(Records drawn from a dataset)
■ ■ ■ ■

(** The log of a node that stores an entry keeps it through a request. *)
Lemma request_keeps_entry k g s n rt rt' from rpc args reply b t i l :
  k < 2 ^ 64 - 1 -> logs_ok k s -> matching_inv ids g s -> complete_inv g s -> nodes s !! n = Some rt ->
  MAppendEntries from n rpc args ∈ net s -> HandleAppendEntries args (node rt) = (node rt', reply, b) ->
  hist g !! (t, i) = Some l -> choosable g s t i -> stored g s n t i -> l `prefix_of` log (node rt').
Proof.
  intros Hk Hlogs Hm Hinv Hn Hin Hh Hl Hch Hst.
  destruct (mi_sent _ _ _ Hm _ _ _ _ Hin) as (_ & _ & _ & m & Hsrc & Hhm & Hreq).
  pose proof (ci_stored _ _ Hinv _ _ _ _ _ Hl Hch Hst Hn) as Hpre.
  destruct (append_source ids k g s n rt rt' from rpc args reply b m) as [->|(Hs & j & Hj & -> & Hnot)]; try done.
  assert (l `prefix_of` m \/ m `prefix_of` l) as [Hlm|Hml].
  { destruct (stored_term _ _ _ _ _ Hinv Hst) as (rv & Hrv & Hle). rewrite Hn in Hrv. injection Hrv as <-.
    destruct Hlogs as [Hlog Hmsg]. pose proof (proj1 (Forall_forall _ _) Hmsg _ Hin) as Hwm.
    pose proof (HandleAppendEntries_merge k _ _ _ _ _ _ _ _ Hk (Hlog _ _ Hn) Hwm Hh) as E. rewrite Hs in E.
    destruct E as (Ht & _). destruct (decide (t = aeTerm args)) as [->|Hne].
    - by eapply (mi_src _ _ _ Hm).
    - left. eapply ci_src; eauto. lia. }
  - destruct (decide (length l <= j)%nat) as [Hlj|Hlj].
    + destruct Hlm as [r ->]. rewrite take_app_ge by done. by apply prefix_app_r.
    + exfalso. apply Hnot. etrans; [|exact Hpre]. destruct Hlm as [r ->]. rewrite take_app_le by lia. apply prefix_take.
  - exfalso. apply Hnot. etrans; [apply prefix_take|]. by etrans.
Qed.

Lemma append_tame k g s n rt rt' from rpc args reply b :
  k < 2 ^ 64 - 1 -> logs_ok k s -> no_wrap s -> election_inv ids s ->
  let ms := [MAppendEntriesReply n from rpc reply] in
  election_inv ids (put n rt' ms s) -> matching_inv ids g s -> complete_inv g s -> nodes s !! n = Some rt ->
  effect n rt rt' (net s) ms -> MAppendEntries from n rpc args ∈ net s ->
  HandleAppendEntries args (node rt) = (node rt', reply, b) -> pc rt' = pc rt -> candidate_kept rt rt' ->
  tame g s n rt rt' ms.
Proof.
  intros Hk Hlogs Hnw Hel ms Hel' Hm Hinv Hn Heff Hin Hh Hpc Hkept.
  destruct (effect_vote_le _ _ _ _ _ Heff (Hnw _ _ Hn)) as (_ & _ & Hmono & _).
  destruct (mi_sent _ _ _ Hm _ _ _ _ Hin) as (_ & _ & _ & m & Hsrc & Hhm & Hreq).
  assert (aerSuccess reply = true -> currentTerm (node rt) <= aeTerm args /\ currentTerm (node rt') = aeTerm args) as Hacc.
  { intros Hs. destruct Hlogs as [Hlog Hmsg]. pose proof (proj1 (Forall_forall _ _) Hmsg _ Hin) as Hwm.
    pose proof (HandleAppendEntries_merge k _ _ _ _ _ _ _ _ Hk (Hlog _ _ Hn) Hwm Hh) as E. rewrite Hs in E. by destruct E as (? & ? & _). }
  pose proof (success_source k g s n rt rt' from rpc args reply b m Hk Hlogs Hm Hinv Hn Hin Hhm Hreq Hh) as Hsucc.
  assert (forall v t i l, hist g !! (t, i) = Some l -> stored (sends s rt g) (put n rt' ms s) v t i ->
    stored g s v t i \/ (v = n /\ aerSuccess reply = true /\ aeTerm args = t /\ covers args i)) as Hback.
  { intros v t i l Hl [(f & r & a & re & Ha & Hr & Hs & Ht & Hc)|[Hw Hi]].
    2: { left. right. split; [by eapply won_back|done]. }
    cbn [net put] in *. apply elem_of_app in Ha as [Ha|Ha]; [|by apply list_elem_of_singleton in Ha].
    apply elem_of_app in Hr as [Hr|Hr]; [left; left; by exists f, r, a, re|].
    apply list_elem_of_singleton in Hr as [= -> -> -> ->]. right.
    by destruct (ci_unique _ _ Hinv _ _ _ _ _ _ _ Ha Hin) as (_ & _ & ->). }
  split.
  - by repeat constructor.
  - by intros m1 m2 ->%list_elem_of_singleton ->%list_elem_of_singleton.
  - intros v f r re [= -> -> -> ->]%list_elem_of_singleton Hs. split; [done|]. exists args, m.
    destruct (Hsucc Hs) as [[_ ?] _]. destruct (Hacc Hs) as [_ ->]. by split_and!.
  - done.
  - intros Hne. by destruct Hne.
  - intros Hs. by eapply (leader_keeps_log ids ids_nodup g s n rt rt' from rpc args reply b).
  - intros e He. destruct (append_source ids k g s n rt rt' from rpc args reply b m) as [E|(Hs & j & _ & E & _)]; try done;
      rewrite E in He.
    + pose proof (ci_terms _ _ Hinv _ _ _ Hn He). lia.
    + destruct (Hacc Hs) as [_ ->]. eapply ci_src_terms; eauto. by eapply elem_of_list_take.
  - intros v t i l Hl Hst. destruct (Hback _ _ _ _ Hl Hst) as [?|(-> & Hs & <- & _)]; [by left|right].
    destruct (Hacc Hs) as [? _]. split_and!; [done|done|by repeat constructor].
  - intros t i l Hl Hch Hst. destruct (Hback _ _ _ _ Hl Hst) as [Hst'|(_ & Hs & <- & Hc)]; [by eapply request_keeps_entry|].
    destruct (Hsucc Hs) as [Hb Hpre]. etrans; [|exact Hpre]. unfold covers in Hc.
    destruct (mi_hist _ _ _ Hm _ _ _ Hl) as ([Hwf _] & Hi & _). rewrite log_wf_lastIndex in Hi by done.
    destruct (mi_src _ _ _ Hm _ _ _ _ _ Hin Hsrc) as [Hcmp _]. destruct (Hcmp _ _ Hl) as [[r ->]|[r ->]].
    + rewrite take_app_ge by lia. by apply prefix_app_r.
    + rewrite length_app in Hi. destruct r as [|x r]; [|simpl in Hi; lia]. rewrite app_nil_r in *. rewrite take_ge by lia. done.
Qed.

(** ** A client's entry *)

(** Nobody but the leader has acknowledged an entry that does not exist yet. *)
Lemma fresh_not_acked g s n rt v i :
  matching_inv ids g s -> complete_inv g s -> nodes s !! n = Some rt -> state (node rt) = Leader ->
  lastIndex (log (node rt)) < i -> ~ acked s v (currentTerm (node rt)) i.
Proof.
  intros Hm Hinv Hn Hs Hi (from & rpc & args & reply & Hin & Hr & Hsu & Ht & Hc).
  destruct (ci_reply _ _ Hinv _ _ _ _ Hr Hsu) as (args' & m & rv & Hin' & Hsrc & Hlen & _).
  destruct (ci_unique _ _ Hinv _ _ _ _ _ _ _ Hin Hin') as (_ & _ & <-).
  destruct (mi_src _ _ _ Hm _ _ _ _ _ Hin Hsrc) as [_ Hlead].
  pose proof (prefix_length _ _ (Hlead _ _ Hn Hs (eq_sym Ht))) as Hle.
  destruct (mi_log _ _ _ Hm _ _ Hn) as [Hwf _]. rewrite log_wf_lastIndex in Hi by done. unfold covers in Hc. lia.
Qed.

(** While only the leader of [t], still in term [t], stores an entry, no later
    term has a majority if the entry is choosable. *)
Lemma fresh_no_later g s n rt t i c t' :
  election_inv ids s -> nodes s !! n = Some rt -> currentTerm (node rt) = t ->
  (forall v, stored g s v t i -> v = n) -> choosable g s t i -> c ∈ ids -> has_majority ids s c t' -> t < t' -> False.
Proof.
  intros Hel Hn Ht Honly Hch Hc Hmaj Hlt.
  destruct (choosable_voter g s c t t' i Hel Hc Hch Hmaj Hlt) as (w & ->%Honly & Hv).
  destruct (inv_voted _ _ Hel _ _ _ Hv) as (_ & _ & rv & Hrv & Hle & _). simplify_eq. lia.
Qed.

Section ClientStep.
Context (g : Ghost) (s : Cluster) (n : string) (rt rt' : Runtime) (e : LogEntry).
Hypotheses (Hnw : no_wrap s) (Hel' : election_inv ids (put n rt' [] s)) (Hel : election_inv ids s).
Hypotheses (Hm : matching_inv ids g s) (Hinv : complete_inv g s).
Hypotheses (Hn : nodes s !! n = Some rt) (Heff : effect n rt rt' (net s) []) (Hs : state (node rt) = Leader).
Hypotheses (Hc : core (node rt') = core (node rt)) (Hpc : pc rt' = pc rt) (Ht : eTerm e = currentTerm (node rt)).
Hypotheses (Hi : eIndex e = lastIndex (log (node rt)) + 1) (Hl : log (node rt') = log (node rt) ++ [e]).
Abbreviation s' := (put n rt' [] s).
Abbreviation g' := (appends rt e g).

Lemma client_net : net s' = net s.
Proof. apply app_nil_r. Qed.

Lemma client_hist t i x : hist g' !! (t, i) = Some x ->
  (t = eTerm e /\ i = eIndex e /\ x = log (node rt) ++ [e]) \/ ((t, i) <> (eTerm e, eIndex e) /\ hist g !! (t, i) = Some x).
Proof. simpl. rewrite lookup_insert_Some. intros [[[= <- <-] <-]|[? ?]]; auto. Qed.

(** Acknowledgements of old entries are old, of the new one the leader's own. *)
Lemma client_acked v t i : acked s' v t i -> acked s v t i.
Proof. unfold acked. by rewrite client_net. Qed.

Lemma client_back v t i l : hist g !! (t, i) = Some l -> stored g' s' v t i -> stored g s v t i.
Proof.
  intros Hh [?|[Hw _]]; [left; by apply client_acked|right; split; [|by eexists]].
  by eapply (won_back g s n rt rt' []).
Qed.

Lemma client_only v : stored g' s' v (eTerm e) (eIndex e) -> v = n.
Proof.
  intros [Ha%client_acked|[Hw _]].
  - exfalso. rewrite Ht in Ha. eapply (fresh_not_acked g s n rt v (eIndex e)); eauto. lia.
  - eapply (won_unique ids); [done|exact Hel'|exact Hw|]. eapply won_step; eauto. rewrite Ht. by eapply leader_won.
Qed.

Lemma client_choosable t i l : hist g !! (t, i) = Some l -> choosable g' s' t i -> choosable g s t i.
Proof. intros Hh. eapply choosable_back; [done..|]. intros v Hv. left. by eapply client_back. Qed.

Lemma client_no_later c t' : choosable g' s' (eTerm e) (eIndex e) -> won ids s' c t' -> eTerm e < t' -> False.
Proof.
  intros Hcs (? & ? & _) Hlt. pose proof (core_term _ _ Hc) as Hterm.
  apply (fresh_no_later g' s' n rt' (eTerm e) (eIndex e) c t'); try done; [apply lookup_insert_eq|congruence|exact client_only].
Qed.

Lemma client_reply v from rpc reply : MAppendEntriesReply v from rpc reply ∈ net s -> aerSuccess reply = true ->
  exists args m rv, MAppendEntries from v rpc args ∈ net s /\ src g' !! rpc = Some m /\
    aePrevLogIndex args + Z.of_nat (length (aeEntries args)) < Z.of_nat (length m) /\
    nodes s' !! v = Some rv /\ aeTerm args <= currentTerm (node rv).
Proof.
  intros Hin Hsu. destruct (ci_reply _ _ Hinv _ _ _ _ Hin Hsu) as (args & m & rv & ? & ? & ? & Hrv & Hle).
  pose proof (core_term _ _ Hc) as Hterm. exists args, m. destruct (decide (v = n)) as [->|Hne].
  - rewrite Hn in Hrv. injection Hrv as <-. exists rt'. split_and!; try done; [apply lookup_insert_eq|lia].
  - exists rv. split_and!; try done. simpl. by rewrite lookup_insert_ne.
Qed.

(** The entries of the new log that stand where the invariant looks. *)
Lemma client_places t i l : hist g !! (t, i) = Some l -> choosable g' s' t i ->
  (forall v rv, stored g' s' v t i -> nodes s' !! v = Some rv -> l `prefix_of` log (node rv)) /\
  (forall m rm, nodes s' !! m = Some rm -> state (node rm) = Leader -> t < currentTerm (node rm) -> l `prefix_of` log (node rm)).
Proof.
  intros Hh Hcs%(client_choosable _ _ _ Hh). split.
  - intros v rv Hst%(client_back _ _ _ _ Hh) Hrv.
    apply nodes_put in Hrv as [[-> ->]|[_ Hrv]]; [rewrite Hl; apply prefix_app_r|]; by eapply ci_stored.
  - intros m rm Hrm Hst Hlt. apply nodes_put in Hrm as [[-> ->]|[_ Hrm]]; [|by eapply ci_leader].
    rewrite Hl. apply prefix_app_r. rewrite (core_term _ _ Hc) in Hlt. by eapply ci_leader.
Qed.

■ ■ ■ ■

* What you need to do *
Only lines with the word "constructor" are wanted; pull each of them from the records.

* Output for this exercise *
  - by repeat constructor.
    destruct (Hacc Hs) as [? _]. split_and!; [done|done|by repeat constructor].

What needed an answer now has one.